▶ **Task input**
(** X7. The labels and references of a session always fit its output. For
    a fresh session and after any lines, returned or raised: each label
    offset is between 0 and the length of the output; each recorded
    reference is at a position that holds the branch opcode [0x40] and has
    its two offset bytes inside the output; and the references are in the
    order of their positions, at least three bytes apart. *)
Theorem line_pass_well_formed (ops : list OpSpec) (name : string) (version0 : Z)
        (lines : list string) (a' : Assembler) :
  assembleLineSource decode_address lines (Assembler_init ops name version0)
  = Returns tt a'
  \/ (exists e, assembleLineSource decode_address lines
                  (Assembler_init ops name version0) = Raises e a') ->
  (forall label offset,
     labels a' !! label = Some offset ->
     0 <= offset <= Z.of_nat (length (out a')))
  /\ (forall sourceLine pc label,
        (sourceLine, pc, label) ∈ labelReferences a' ->
        0 <= pc /\ pc + 3 <= Z.of_nat (length (out a'))
        /\ out a' !! Z.to_nat pc = Some 0x40)
  /\ StronglySorted spaced (labelReferences a').
Proof.
  intros H.
  assert (W0 : session_wf (Assembler_init ops name version0)).
  { split; [apply map_Forall_empty| | |]; constructor. }
  pose proof (assembleLineSource_wf lines _ W0) as Hw.
  assert (W : session_wf a') by (destruct H as [H|[e H]]; rewrite H in Hw; exact Hw).
  destruct W as [L R S B]. split; [|split; [|exact S]].
  - intros label offset Hl. exact (L label offset Hl).
  - intros sourceLine pc label Hin.
    unfold references_in_range in R. rewrite Forall_forall in R, B.
    destruct (R _ Hin) as [H0 H3]. specialize (B _ Hin). cbn in *. auto.
Qed.

End WellFormed.

(** Two branches and two labels. *)
Lemma line_pass_well_formed_witness :
  let a' := mkAssembler [0x40; 0; 0; 0x40; 0; 0; 0x48] [] false [] false "" 5
              (<["b" := 7]> (<["a" := 6]> ∅)) [(1, 0, "a"); (2, 3, "b")]
              (ops_by_name sample_ops) 1 in
  (forall label offset,
     labels a' !! label = Some offset ->
     0 <= offset <= Z.of_nat (length (out a')))
  /\ (forall sourceLine pc label,
        (sourceLine, pc, label) ∈ labelReferences a' ->
        0 <= pc /\ pc + 3 <= Z.of_nat (length (out a'))
        /\ out a' !! Z.to_nat pc = Some 0x40)
  /\ StronglySorted spaced (labelReferences a').
Proof.
  intros a'.
  apply (line_pass_well_formed no_address sample_ops "" 1
           ["bnz a"; "bnz b"; "a:"; "pop"; "b:"] a').
  left. vm_compute. reflexivity.
Defined.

▶ **Activity**
Pull every line with the word "lines" from the data.

▶ **Solution**
    a fresh session and after any lines, returned or raised: each label
        (lines : list string) (a' : Assembler) :
  assembleLineSource decode_address lines (Assembler_init ops name version0)
  \/ (exists e, assembleLineSource decode_address lines
  pose proof (assembleLineSource_wf lines _ W0) as Hw.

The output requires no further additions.